Clubs and Pubs Fair returns in-person

Athena Rem, Staff Writer

Yesterday, the Upper Division (UD) revived the annual Clubs and Publications Fair to showcase both new and existing clubs. 15 new clubs and one new publication made their debut at the Fair.

While the fair took place online last year because of the pandemic, it is back in-person this year with the traditional booths, banners, and snacks, Dean of Students Michael Dalo said. Despite some adjustments being made due to the pandemic, the fair has almost completely returned to normal. The main difference is that club leaders were only permitted to bring individually-packaged food, Dalo said.

Since the Clubs Fair was online last year, Dalo was excited to bring back the traditional in-person version. “I really believe that participating in [clubs and publications] is integral to the HM UD experience, and the Fair offers an easy way for students to access that,” he said. “We tried to simulate it as best we could [last year] through the virtual directory, which included videos. While that was okay, it was not the same. I’m so happy that we are back to the usual Fair.”

The Fair is also important for sharing passions and creating a sense of community, Dalo said. “Our students do incredible things in the classroom, and the Clubs and Pubs Fair is a way to see some of [what they do].”

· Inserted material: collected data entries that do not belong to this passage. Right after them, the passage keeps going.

(** * Heading trees, ordered chapter numbers and the table of contents
    of [mkdocs_with_pdf/toc.py]

    The development embeds [toc.py] function by function.  The document is
    a BeautifulSoup object graph: it is modelled as a store of page
    elements addressed by reference, with bs4's parent pointers, so that
    [insert], [append] and the aliasing between the heading tree and the
    document behave as they do in Python.  Effects are threaded by a small
    monad: the store is the state, Python exceptions are the errors and
    the records sent to [options.logger] are the output. *)

From Stdlib Require Import ZArith Ascii String.
From stdpp Require Import base option list strings pretty.

#[local] Set Warnings "-register-all".
(* ===== verification/_CoqProject ===== *)
-Q . S2P
Prelude.v
PyStr.v
Errors.v
PyBytes.v
PyHash.v
PyFloat.v
Protocol.v
Pgoutput.v
PgoutputSpec.v
Abc.v
Transaction.v
TransactionSpec.v
Client.v
ClientSpec.v
ClientSession.v
Delivery.v
Transport.v
Waits.v
Reconnect.v
Checkpoint.v
Isolation.v
Builder.v
Deployed.v
Handlers.v
Sink.v
Shards.v
ShardsSpec.v
ShardsLive.v
(* ===== verification/PyBytes.v ===== *)
(** The operations on Python [bytes] the decoders and encoders use: slices,
    indexing, [bytes.index], [int.from_bytes] and [int.to_bytes] in
    big-endian order, and strict UTF-8 decoding; with the cursor lemmas that
    let a decoder that walks an offset over a buffer be verified field by
    field. *)
From stdpp Require Import base tactics list numbers strings.
From Stdlib Require Import Strings.Byte.
From S2P Require Import Prelude PyStr Errors.

(** ** Slices and indexing *)

(** A slice bound: a negative one counts from the end, both are clamped. *)
Definition slice_bound (n i : Z) : Z :=
  if i <? 0 then Z.max 0 (n + i) else Z.min i n.

(** [buf[a:b]] *)
Definition py_slice (buf : bytes) (a b : Z) : bytes :=
  let n := Z.of_nat (length buf) in
  let a' := slice_bound n a in
  let b' := slice_bound n b in
  take (Z.to_nat (b' - a')) (drop (Z.to_nat a') buf).

(** [buf[a:]] *)
Definition py_slice_from (buf : bytes) (a : Z) : bytes :=
  py_slice buf a (Z.of_nat (length buf)).

(** [len(buf)] *)
Definition py_len {A} (buf : list A) : Z := Z.of_nat (length buf).

(** [buf[i]]: an integer in [0, 256), or [IndexError]. *)
Definition py_index (buf : bytes) (i : Z) : py Z :=
  let j := if i <? 0 then py_len buf + i else i in
  if (j <? 0) || (py_len buf <=? j) then Raise IndexError
  else match buf !! Z.to_nat j with
       | Some b => Ok (b2z b)
       | None => Raise IndexError
       end.

(** The position of the first zero byte of [l], counted from [i]. *)
Fixpoint find_zero (l : bytes) (i : Z) : option Z :=
  match l with
  | [] => None
  | b :: l' => if b2z b =? 0 then Some i else find_zero l' (i + 1)
  end.

(** [buf.index(b"\x00", offset)] *)
Definition py_index_zero (buf : bytes) (offset : Z) : py Z :=
  match find_zero (py_slice_from buf offset) (slice_bound (py_len buf) offset) with
  | Some i => Ok i
  | None => Raise (ValueError (lit "subsection not found"))
  end.

(** ** Integers *)

(** [int.from_bytes(b, "big")] *)
Definition from_bytes_big (b : bytes) : Z :=
  fold_left (λ acc x, acc * 256 + b2z x) b 0.

(** [int.from_bytes(b, "big", signed=True)]: two's complement. *)
Definition from_bytes_big_signed (b : bytes) : Z :=
  let n := from_bytes_big b in
  match b with
  | [] => 0
  | x :: _ => if b2z x <? 128 then n else n - 256 ^ py_len b
  end.

(** [n] big-endian bytes of [z] modulo [256 ^ n]. *)
Fixpoint be_bytes (n : nat) (z : Z) : bytes :=
  match n with
  | O => []
  | S n' => be_bytes n' (z / 256) ++ [z2b z]
  end.

(** [z.to_bytes(n, "big")] *)
Definition to_bytes_big (n : nat) (z : Z) : py bytes :=
  if (z <? 0) || (256 ^ Z.of_nat n <=? z) then Raise OverflowError
  else Ok (be_bytes n z).

(** ** UTF-8 *)

(** A continuation byte, [10xxxxxx]. *)
Definition is_cont (b : byte) : bool := (128 <=? b2z b) && (b2z b <? 192).

(** The second byte allowed after a leading byte: the exceptions exclude
    overlong forms, surrogates and code points above U+10FFFF. *)
Definition second_ok (b0 b1 : byte) : bool :=
  let c0 := b2z b0 in let c1 := b2z b1 in
  if c0 =? 224 then (160 <=? c1) && (c1 <? 192)
  else if c0 =? 237 then (128 <=? c1) && (c1 <? 160)
  else if c0 =? 240 then (144 <=? c1) && (c1 <? 192)
  else if c0 =? 244 then (128 <=? c1) && (c1 <? 144)
  else is_cont b1.

(** [b.decode("utf-8")], strict: [None] stands for [UnicodeDecodeError]. *)
Fixpoint utf8_decode_opt (l : bytes) : option pystr :=
  match l with
  | [] => Some []
  | b0 :: l0 =>
      let c0 := b2z b0 in
      if c0 <? 128 then cons c0 <$> utf8_decode_opt l0
      else if c0 <? 194 then None
      else match l0 with
      | [] => None
      | b1 :: l1 =>
          let c1 := b2z b1 - 128 in
          if c0 <? 224 then
            if is_cont b1
            then cons ((c0 - 192) * 64 + c1) <$> utf8_decode_opt l1
            else None
          else match l1 with
          | [] => None
          | b2 :: l2 =>
              let c2 := b2z b2 - 128 in
              if c0 <? 240 then
                if second_ok b0 b1 && is_cont b2
                then cons ((c0 - 224) * 4096 + c1 * 64 + c2) <$> utf8_decode_opt l2
                else None
              else match l2 with
              | [] => None
              | b3 :: l3 =>
                  let c3 := b2z b3 - 128 in
                  if (c0 <? 245) && second_ok b0 b1 && is_cont b2 && is_cont b3
                  then cons ((c0 - 240) * 262144 + c1 * 4096 + c2 * 64 + c3)
                         <$> utf8_decode_opt l3
                  else None
              end
          end
      end
  end.

Definition utf8_decode (l : bytes) : py pystr :=
  match utf8_decode_opt l with
  | Some s => Ok s
  | None => Raise UnicodeDecodeError
  end.

(** [b.decode("utf-8", errors="replace")]: each maximal prefix of a character
    that cannot be completed becomes one U+FFFD. *)
Fixpoint utf8_decode_replace (l : bytes) : pystr :=
  match l with
  | [] => []
  | b0 :: l0 =>
      let c0 := b2z b0 in
      if c0 <? 128 then c0 :: utf8_decode_replace l0
      else if (c0 <? 194) || (245 <=? c0) then 65533 :: utf8_decode_replace l0
      else match l0 with
      | [] => [65533]
      | b1 :: l1 =>
          let c1 := b2z b1 - 128 in
          if negb (second_ok b0 b1) then 65533 :: utf8_decode_replace l0
          else if c0 <? 224 then ((c0 - 192) * 64 + c1) :: utf8_decode_replace l1
          else match l1 with
          | [] => [65533]
          | b2 :: l2 =>
              let c2 := b2z b2 - 128 in
              if negb (is_cont b2) then 65533 :: utf8_decode_replace l1
              else if c0 <? 240 then
                ((c0 - 224) * 4096 + c1 * 64 + c2) :: utf8_decode_replace l2
              else match l2 with
              | [] => [65533]
              | b3 :: l3 =>
                  if negb (is_cont b3) then 65533 :: utf8_decode_replace l2
                  else ((c0 - 240) * 262144 + c1 * 4096 + c2 * 64 + (b2z b3 - 128))
                         :: utf8_decode_replace l3
              end
          end
      end
  end.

When they entered the UD, Rizaa Fazal (10) and Yasmeen Masoud (10) looked for a publication on humanitarian issues, but could not find one, Fazal said. This inspired them to start their own publication called the HuManitarian, she said. “It highlights human rights crises, past and present, around the world,” Fazal. “By doing so, the main purpose is to educate people.”

Fazal is also excited to bring another club to the school with Nuisaba Ashraf (10), Zain Lakhaney (10), and Masoud: Horace Mann for Islamic Awareness (HMIA). The club is an open space to discuss prejudice against and the achievements of Muslim people around the world, Fazal said. They plan to hold discussions on fundraisers on these topics and donate these proceeds to nonprofits helping immigrant and refugee families around the world, Fazal said.

Miller Harris (11) and Sammi Strasser (11) started a new club called HM Science, Technology, Engineering, Arts and Math (STEAM) Coalition. The program operates several times a year, allowing UD students to collaborate with the Lower Division (LD) to conduct various science experiments, Harris said. “We both really like science and want to share our passion with lower schoolers. It will be fun for us, and hopefully a treat for them too.” Harris was especially excited to gain volunteers at the fair.

Sophie Dauer (11), Allison Markman (11), and Rachel Baez (11) introduced the Horace Mann Criminal Justice Club at the fair. Dauer and her co-presidents wanted to create a space to discuss issues pertinent to criminal justice, she said. “This is a space that currently does not exist at the school, which is why we decided to make the club.”

Dauer plans to invite speakers and hold discussions amongst students to inspire a meaningful dialogue on incarceration and legal justice, she said. Adding a component of public service, the group will also reach out to various nonprofits and organizations based on “reentry,” the return to society after incarceration, she said. A potential candidate for collaboration is the Exodus Transitional Community, whom Markman worked with to organize food drives, Dauer said. However, the club also plans to connect with multiple groups over the course of the year, she said.

Harper Rosenberg (10) was happy to have the fair since it was online last year, she said. She was glad to be immersed in the school’s culture, and found many more interesting clubs than she thought she would, she said. While the number of clubs was overwhelming at first, she was glad to see students so passionate about their subjects, she said.

Likewise, this was also Oliver Guyer’s (9) first Clubs Fair. “I remembered seeing it when I was in sixth grade and it was really cool to see how enthusiastic everyone was.” Guyer also spoke to a lot of upperclassmen about clubs, which he found interesting. “The energy level was very high, and it was great to see everyone’s interests.”